Bring together copies of the lines in the data below that contain the word "than".

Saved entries
Content starts

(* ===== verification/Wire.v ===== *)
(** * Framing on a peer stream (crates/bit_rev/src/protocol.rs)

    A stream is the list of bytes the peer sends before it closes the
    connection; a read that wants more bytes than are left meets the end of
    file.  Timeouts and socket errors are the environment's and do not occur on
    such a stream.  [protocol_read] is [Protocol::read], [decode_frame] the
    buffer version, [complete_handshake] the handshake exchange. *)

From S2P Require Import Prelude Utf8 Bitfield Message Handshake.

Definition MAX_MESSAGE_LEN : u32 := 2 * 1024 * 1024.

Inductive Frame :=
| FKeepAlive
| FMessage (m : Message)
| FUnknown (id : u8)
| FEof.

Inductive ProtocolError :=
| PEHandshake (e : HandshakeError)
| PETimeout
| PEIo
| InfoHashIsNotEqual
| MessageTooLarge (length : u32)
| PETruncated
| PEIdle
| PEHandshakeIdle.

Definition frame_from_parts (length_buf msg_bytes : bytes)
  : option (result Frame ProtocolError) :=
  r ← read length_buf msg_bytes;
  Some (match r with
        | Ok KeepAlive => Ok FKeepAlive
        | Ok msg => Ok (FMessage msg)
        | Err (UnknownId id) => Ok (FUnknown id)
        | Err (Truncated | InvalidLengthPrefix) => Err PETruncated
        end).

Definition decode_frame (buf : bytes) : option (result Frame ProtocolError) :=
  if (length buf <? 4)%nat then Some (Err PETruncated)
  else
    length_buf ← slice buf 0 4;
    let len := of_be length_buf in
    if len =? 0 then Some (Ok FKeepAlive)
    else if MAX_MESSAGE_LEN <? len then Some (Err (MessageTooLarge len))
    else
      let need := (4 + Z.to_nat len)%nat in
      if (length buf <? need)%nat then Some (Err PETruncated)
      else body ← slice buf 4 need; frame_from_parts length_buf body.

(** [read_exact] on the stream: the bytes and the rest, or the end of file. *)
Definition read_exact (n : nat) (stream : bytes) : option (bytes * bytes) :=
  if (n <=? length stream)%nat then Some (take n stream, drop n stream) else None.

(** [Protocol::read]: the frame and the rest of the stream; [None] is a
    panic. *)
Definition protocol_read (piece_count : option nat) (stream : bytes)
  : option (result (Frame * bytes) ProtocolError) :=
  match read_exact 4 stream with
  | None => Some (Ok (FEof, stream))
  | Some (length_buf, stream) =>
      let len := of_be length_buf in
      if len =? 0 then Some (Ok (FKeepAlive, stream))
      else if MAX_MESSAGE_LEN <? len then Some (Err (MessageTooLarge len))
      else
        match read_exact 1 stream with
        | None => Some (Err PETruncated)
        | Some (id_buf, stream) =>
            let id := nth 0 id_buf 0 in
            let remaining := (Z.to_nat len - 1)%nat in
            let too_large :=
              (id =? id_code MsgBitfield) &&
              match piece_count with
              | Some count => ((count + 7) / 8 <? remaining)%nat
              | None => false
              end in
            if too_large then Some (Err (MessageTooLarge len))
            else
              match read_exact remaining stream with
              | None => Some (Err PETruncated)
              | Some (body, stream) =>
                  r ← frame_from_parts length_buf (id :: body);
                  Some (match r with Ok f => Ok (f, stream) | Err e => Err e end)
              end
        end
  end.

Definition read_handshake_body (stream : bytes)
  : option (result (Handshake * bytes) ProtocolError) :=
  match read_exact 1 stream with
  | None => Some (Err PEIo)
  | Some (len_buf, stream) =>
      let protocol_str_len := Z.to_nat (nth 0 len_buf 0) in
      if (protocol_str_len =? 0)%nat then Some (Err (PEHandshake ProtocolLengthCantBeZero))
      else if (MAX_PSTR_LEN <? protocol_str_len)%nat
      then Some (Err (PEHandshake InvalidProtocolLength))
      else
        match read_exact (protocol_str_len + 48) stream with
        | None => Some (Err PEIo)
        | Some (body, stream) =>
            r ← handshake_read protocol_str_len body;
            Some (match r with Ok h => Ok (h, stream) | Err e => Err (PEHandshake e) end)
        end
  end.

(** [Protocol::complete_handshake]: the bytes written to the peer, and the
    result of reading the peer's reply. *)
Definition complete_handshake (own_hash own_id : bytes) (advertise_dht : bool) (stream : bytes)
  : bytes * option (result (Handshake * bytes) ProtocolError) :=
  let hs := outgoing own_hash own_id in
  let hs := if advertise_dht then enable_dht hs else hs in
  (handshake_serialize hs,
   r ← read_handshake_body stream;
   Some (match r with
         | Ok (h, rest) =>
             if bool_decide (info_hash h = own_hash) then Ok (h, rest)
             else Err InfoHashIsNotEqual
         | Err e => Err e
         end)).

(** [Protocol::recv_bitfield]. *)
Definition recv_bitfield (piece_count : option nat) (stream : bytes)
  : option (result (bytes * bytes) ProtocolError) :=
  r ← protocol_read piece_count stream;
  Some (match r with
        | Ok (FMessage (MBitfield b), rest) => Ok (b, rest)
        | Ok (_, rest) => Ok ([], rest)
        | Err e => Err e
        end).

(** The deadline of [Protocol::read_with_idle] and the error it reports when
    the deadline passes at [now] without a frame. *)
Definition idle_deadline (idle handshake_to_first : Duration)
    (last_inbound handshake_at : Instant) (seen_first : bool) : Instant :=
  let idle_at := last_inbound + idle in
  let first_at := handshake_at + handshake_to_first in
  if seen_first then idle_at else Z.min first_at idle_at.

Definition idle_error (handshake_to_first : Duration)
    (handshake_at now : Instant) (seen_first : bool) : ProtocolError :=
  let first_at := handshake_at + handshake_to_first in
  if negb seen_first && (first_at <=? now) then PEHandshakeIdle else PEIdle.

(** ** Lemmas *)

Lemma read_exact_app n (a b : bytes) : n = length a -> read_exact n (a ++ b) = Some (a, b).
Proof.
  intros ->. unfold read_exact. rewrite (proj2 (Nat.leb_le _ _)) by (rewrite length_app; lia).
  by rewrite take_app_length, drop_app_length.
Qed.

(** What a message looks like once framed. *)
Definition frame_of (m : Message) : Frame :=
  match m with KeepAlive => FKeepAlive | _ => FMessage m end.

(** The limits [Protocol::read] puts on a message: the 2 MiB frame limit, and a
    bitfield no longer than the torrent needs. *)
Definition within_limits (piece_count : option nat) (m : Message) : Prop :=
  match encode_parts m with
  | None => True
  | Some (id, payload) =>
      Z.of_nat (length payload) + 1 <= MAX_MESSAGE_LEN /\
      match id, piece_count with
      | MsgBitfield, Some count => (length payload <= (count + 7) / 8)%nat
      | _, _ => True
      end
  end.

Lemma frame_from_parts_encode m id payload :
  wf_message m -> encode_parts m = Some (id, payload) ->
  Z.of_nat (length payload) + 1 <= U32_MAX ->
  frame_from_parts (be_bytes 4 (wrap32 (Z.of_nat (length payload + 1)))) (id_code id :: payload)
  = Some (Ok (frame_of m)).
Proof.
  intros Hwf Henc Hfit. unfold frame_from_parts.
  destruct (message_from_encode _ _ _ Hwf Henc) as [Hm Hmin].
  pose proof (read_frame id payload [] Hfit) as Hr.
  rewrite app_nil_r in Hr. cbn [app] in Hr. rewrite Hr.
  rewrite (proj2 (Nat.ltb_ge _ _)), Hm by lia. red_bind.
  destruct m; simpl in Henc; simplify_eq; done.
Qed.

Content ends

→ Output below
    connection; a read that wants more bytes than are left meets the end of
    bitfield no longer than the torrent needs. *)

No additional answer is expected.